Context and policy overview

The city of Chennai in southern India has been experiencing water scarcity due to rapid population growth and a rising demand for energy following higher levels of economic activity. This water crisis presented the Chennai Metropolitan Water Supply and Sewerage Board (CMWSSB) with the challenges of supplying water efficiently to residents, while also ensuring that the local economy and industry were not compromised.[1]

Over several years, city officials passed a set of regulations and bylaws to stabilise and manage water sourcing and use. These aimed to ensure maximum reuse of water and to see that wastewater met the safe quality standards required by the city. The new regulatory framework was complemented by partnerships between the private sector and governmental agencies in order to promote innovation.

The water crisis peaked in June 2019, when Chennai declared “Day Zero”, marking the depletion of water across all of the city’s four main reservoirs. Water was being tankered (or transported via train) from unregulated sources at high costs and to the detriment of rural farming communities.[2]


In order to address the rising scarcity of water, changes to legislation were made over many years leading up to 2019. The CMWSSB implemented a water reuse plan and the Greater Chennai Corporation set up a bylaw covering compulsory recycling of wastewater that applied to all stakeholders, including government authorities, the private sector and citizens. These rules stated that all developers should include wastewater recycling in their designs, that water should go through organic filtration for groundwater recharge (except water from toilets, which would go through the sewerage network), and that toilet flushing should use recycled water. In 2002, the CMWSSB implemented a rainwater harvesting programme, under which new or renewed water and sewerage connections had to include systems for harvesting rainwater.[3] Chennai is one of the first cities in India to have educated residents on the importance on rainwater harvesting.[4]

Another priority area for the city has been energy efficiency. In 2010, CMWSSB commissioned six sewage treatment plants. The plants capture and use biogas to power most of their electricity demand.[5]

Another priority has been zero discharge. Industries and manufacturers are now under legislation that requires them to achieve zero liquid discharge from their operations. Wastewater should not be discharged and should be treated for reuse. For example, the CMWSSB treats wastewater and sells it to major industries across the city.[6]

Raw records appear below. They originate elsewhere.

(** * qe_apidoc: the documentation-stub generator of QuantEcon.py

    A shallow embedding of [docs/qe_apidoc.py].  The script scans the
    package tree [../quantecon] with [glob], derives module names from
    the file names it finds and writes reStructuredText stubs and index
    files below [source/].

    Modelling choices.
    - A Python [str] is a [string]; comparison is [String.compare], the
      order of the character codes, which is how Python orders [str].
    - The scanned package tree is a finite map from a directory path to
      the entries of that directory, in the order the operating system
      lists them.  A path that is not a key is a directory that does
      not exist.
    - The output file system is a record of the directories and of the
      regular files (path to content) that exist.  It is threaded
      through the program as explicit state.
    - A Python exception raised by the program text ([ValueError] of
      [list.remove], [NameError] of an unbound global) ends the run; the
      state reached at that point is kept.  Failures of the operating
      system (permissions, full disk, a directory where a file is
      expected) are outside the model: creating a directory and opening
      a file for writing always succeed. *)

From Stdlib Require Import Ascii String.
From stdpp Require Import gmap strings list sorting.

Local Open Scope string_scope.

(** ** Python primitives used by the script *)

Module Py.

(** The newline character of the templates. *)
Definition LF : string := String (ascii_of_nat 10) "".

(** [s.split(sep)] for a one-character separator: never empty. *)
Fixpoint split (sep : ascii) (s : string) : list string :=
  match s with
  | "" => [""]
  | String c r =>
      if decide (c = sep) then "" :: split sep r
      else match split sep r with
           | h :: t => String c h :: t
           | [] => [String c ""]
           end
  end.

(** [l[-1]] and [l[0]] on the result of [split], which is never the
    empty list (lemma [split_not_nil]); the default is never used. *)
Definition item_last (l : list string) : string := List.last l "".
Definition item_first (l : list string) : string := List.hd "" l.

(** [s[:-3]]: the slice up to [max (len s - 3) 0]. *)
Definition drop_last3 (s : string) : string :=
  String.substring 0 (String.length s - 3) s.

(** [s * n]. *)
Fixpoint mul (s : string) (n : nat) : string :=
  match n with
  | O => ""
  | S k => s +:+ mul s k
  end.

(** [sep.join(l)]. *)
Definition join (sep : string) (l : list string) : string :=
  String.concat sep l.

(** [s.startswith(p)] and [s.endswith(p)]. *)
Fixpoint startswith (s p : string) {struct p} : bool :=
  match p with
  | "" => true
  | String a p' =>
      match s with
      | "" => false
      | String b s' => Ascii.eqb a b && startswith s' p'
      end
  end.

Fixpoint endswith (s p : string) : bool :=
  String.eqb s p ||
  match s with
  | "" => false
  | String _ r => endswith r p
  end.

(** [s.capitalize()]: the first character in upper case and every
    other character in LOWER case.  Exact on ASCII text, which is all
    the script capitalizes. *)
Definition upper (c : ascii) : ascii :=
  let n := nat_of_ascii c in
  if (97 <=? n)%nat && (n <=? 122)%nat then ascii_of_nat (n - 32) else c.

Definition lower (c : ascii) : ascii :=
  let n := nat_of_ascii c in
  if (65 <=? n)%nat && (n <=? 90)%nat then ascii_of_nat (n + 32) else c.

Fixpoint map_chars (f : ascii → ascii) (s : string) : string :=
  match s with
  | "" => ""
  | String c r => String (f c) (map_chars f r)
  end.

Definition capitalize (s : string) : string :=
  match s with
  | "" => ""
  | String c r => String (upper c) (map_chars lower r)
  end.

(** [l.remove(x)]: drops the first occurrence; [None] stands for the
    [ValueError] raised when there is none. *)
Fixpoint list_remove (x : string) (l : list string) : option (list string) :=
  match l with
  | [] => None
  | y :: r =>
      if decide (y = x) then Some r
      else (y ::.) <$> list_remove x r
  end.

(** [l.sort()] on strings: the ascending rearrangement of [l]. *)
Definition sort (l : list string) : list string := merge_sort String.le l.

(** [a < b] on [str]. *)
Definition lt (a b : string) : Prop := String.ltb a b = true.

(** [x in l]. *)
Definition contains (x : string) (l : list string) : bool :=
  bool_decide (x ∈ l).

(** [os.path.join(a, *ps)] of posixpath. *)
Definition path_join_step (path b : string) : string :=
  if startswith b "/" then b
  else if String.eqb path "" || endswith path "/" then path +:+ b
  else path +:+ "/" +:+ b.

Definition path_join (a : string) (ps : list string) : string :=
  foldl path_join_step a ps.

End Py.

(** ** The scanned package tree and [glob] *)

(** Directory path to directory entries, in listing order. *)
Abbreviation SourceTree := (gmap string (list string)).

Definition listdir (tree : SourceTree) (d : string) : list string :=
  default [] (tree !! d).

(** The character class [[a-z0-9]] of the pattern. *)
Definition in_class (c : ascii) : bool :=
  let n := nat_of_ascii c in
  ((97 <=? n)%nat && (n <=? 122)%nat) || ((48 <=? n)%nat && (n <=? 57)%nat).

(** [fnmatch(name, "[a-z0-9]*.py")]: one character of the class, then
    anything, then [.py] at the end. *)
Definition matches_py (name : string) : bool :=
  match name with
  | "" => false
  | String c r => in_class c && Py.endswith r ".py"
  end.

(** [glob(d + "/[a-z0-9]*.py")]: the matching entries of [d], each
    joined to [d], in listing order; empty when [d] does not exist. *)
Definition glob_py (tree : SourceTree) (d : string) : list string :=
  (λ n, d +:+ "/" +:+ n) <$> filter (λ n, matches_py n = true) (listdir tree d).

(** Whether the character [c] occurs in [s]. *)
Fixpoint has_char (c : ascii) (s : string) : bool :=
  match s with
  | "" => false
  | String a r => bool_decide (a = c) || has_char c r
  end.

(** What a real directory listing satisfies: the entries are pairwise
    distinct and no entry contains the path separator. *)
Definition no_slash (n : string) : Prop :=
  has_char "/" n = false.

Definition wf_listing (l : list string) : Prop :=
  NoDup l ∧ Forall no_slash l.

Definition wf_tree (tree : SourceTree) : Prop :=
  ∀ d l, tree !! d = Some l → wf_listing l.

(** The same directories with the same entries, listed in any order. *)
Definition same_entries (t1 t2 : SourceTree) : Prop :=
  ∀ d, listdir t1 d ≡ₚ listdir t2 d.

(** ** String templates (lines 47-146) *)

(** A triple-quoted literal: every line of it ends with a newline. *)
Definition text (lines : list string) : string :=
  foldr (λ l acc, l +:+ Py.LF +:+ acc) "" lines.

(** The four stub templates differ in the dotted prefix only. *)
Definition stub_template (dotted : string) (mod_name equals : string) : string :=
  text [ mod_name;
         equals;
         "";
         ".. automodule:: " +:+ dotted +:+ mod_name;
         "    :members:";
         "    :undoc-members:";
         "    :show-inheritance:" ].

Definition module_template := stub_template "quantecon.".
Definition game_theory_module_template := stub_template "quantecon.game_theory.".
Definition markov_module_template := stub_template "quantecon.markov.".
Definition random_module_template := stub_template "quantecon.random.".
Definition util_module_template := stub_template "quantecon.util.".

Definition all_index_template (generated : string) : string :=
  text [ "=======================";
         "QuantEcon documentation";
         "=======================";
         "";
         "Auto-generated documentation by module:";
         "";
         ".. toctree::";
         "   :maxdepth: 2";
         "";
         "   " +:+ generated;
         "";
         "";
         "Indices and tables";
         "==================";
         "";
         "* :ref:`genindex`";
         "* :ref:`modindex`";
         "* :ref:`search`" ].

Definition split_index_template : string :=
  text [ "=======================";
         "QuantEcon documentation";
         "=======================";
         "";
         "The `quantecon` python library consists of a number of modules which";
         "includes game theory (game_theory), markov chains (markov), random";
         "generation utilities (random), a collection of tools (tools),";
         "and other utilities (util) which are";
         "mainly used by developers internal to the package.";
         "";
         ".. toctree::";
         "   :maxdepth: 2";
         "";
         "   game_theory";
         "   markov";
         "   random";
         "   tools";
         "   util";
         "";
         "Indices and tables";
         "==================";
         "";
         "* :ref:`genindex`";
         "* :ref:`modindex`";
         "* :ref:`search`" ].

Definition split_file_template (name equals files : string) : string :=
  text [ name;
         equals;
         "";
         ".. toctree::";
         "   :maxdepth: 2";
         "";
         "   " +:+ files ].

(** ** The output file system and the monad of the script *)

Record FS : Type := mkFS {
  dirs : gset string;
  files : gmap string string
}.

Definition empty_fs : FS := mkFS ∅ ∅.

Inductive exn : Type :=
| ValueError
| NameError
| KeyError
| FileExistsError.

Inductive outcome (A : Type) : Type :=
| Ok (a : A)
| Raise (e : exn).
Arguments Ok {A} a.
Arguments Raise {A} e.

(** A computation reads and updates the output file system and either
    returns or raises; the state reached is returned in both cases. *)
Definition M (A : Type) : Type := FS → outcome A * FS.

#[global] Instance M_ret : MRet M := λ A a fs, (Ok a, fs).

#[global] Instance M_bind : MBind M := λ A B k m fs,
  match m fs with
  | (Ok a, fs') => k a fs'
  | (Raise e, fs') => (Raise e, fs')
  end.

Definition raise {A} (e : exn) : M A := λ fs, (Raise e, fs).

(** [for x in l: body(x)]. *)
Fixpoint for_ {A} (l : list A) (body : A → M unit) : M unit :=
  match l with
  | [] => mret ()
  | x :: r => body x ;; for_ r body
  end.

(** [p] and every ancestor of [p], outermost first. *)
Fixpoint dir_chain (acc : string) (segs : list string) : list string :=
  match segs with
  | [] => []
  | s :: r => let p := Py.path_join_step acc s in p :: dir_chain p r
  end.

Definition ancestors (p : string) : list string :=
  dir_chain "" (Py.split "/" p).

Definition exists_in (p : string) (fs : FS) : bool :=
  bool_decide (p ∈ dirs fs) || bool_decide (is_Some (files fs !! p)).

(** [os.path.exists(p)]. *)
Definition path_exists (p : string) : M bool :=
  λ fs, (Ok (exists_in p fs), fs).

(** [os.makedirs(p)]: creates [p] and its missing ancestors; raises
    when [p] is already there. *)
Definition makedirs (p : string) : M unit :=
  λ fs, if exists_in p fs then (Raise FileExistsError, fs)
        else (Ok (), mkFS (dirs fs ∪ list_to_set (ancestors p)) (files fs)).

(** [open(p, "w")]: the file is created or truncated; the handle is
    identified with the path. *)
Definition open_w (p : string) : M string :=
  λ fs, (Ok p, mkFS (dirs fs) (<[p := ""]> (files fs))).

(** [f.write(s)] on the handle [f]: appends to the content. *)
Definition fwrite (f : string) (s : string) : M unit :=
  λ fs, (Ok (), mkFS (dirs fs) (<[f := default "" (files fs !! f) +:+ s]> (files fs))).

Since “Day Zero”, the CMWSSB has committed to a variety of further measures to reduce the risk of future water crisis events, including:[7]

  • reuse of wastewater, by expanding the number of treatment plants in Chennai
  • decentralisation of water sources, with a focus on smaller lakes
  • an increase in the number of water supply schemes, reducing reliance on tankers
  • the provision of sewer connections to new areas
  • the collection of sewage from areas where there is no underground sewerage network
  • monitoring of groundwater levels
  • GIS mapping of the water supply network
  • engaging manual scavengers in other work
  • upgrading the CMWSSB quality assurance

Results and lessons learned

Integrated water resource management is necessary to achieve long-term resilience, as a single intervention would be too simplistic.[8]

  • Through mandatory rainwater harvesting, Chennai has improved its water quality and groundwater levels have increased significantly.
  • Chennai has met 15 per cent of its water demand through water recycling, while 8 per cent of treated wastewater is sold to industries. Moreover, some 40 per cent of domestic water demand in newly built houses is met through wastewater reuse.
  • Improvements to sewerage networks as a resulting of reduced pressure due to more rainwater harvesting and in situ wastewater reuse systems have saved water across the network.
  • Electricity imports and GHG emissions have fallen due to the use of biogas for energy production. The public-private partnership scheme has reduced dependence on the electricity grid by approximately 77 per cent.
  • Innovation in wastewater treatment has been incentivised as new markets in this area have been created.


[1][3][4][5] International Water Association (2018), Wastewater Report 2018: The Reuse Opportunity.

[2] A. Trivedi and M. Chertock (2019), “Responding to Day Zero Equitably: Water Crisis Lessons from Cape Town and Chennai”.

[3][8] S. Raghavan (2019), “The success and failure of Water management in Chennai”, Future Directions.

[6] A. Natarajan (2020), “Metro Water’s 10 big promises for Chennai citizens in 2020”.

[7] M. F. Alam, S. S. Guntoju and A. Sikka (2019), “Chennai: Water crisis: a wake-up call for Indian cities”, Down to Earth.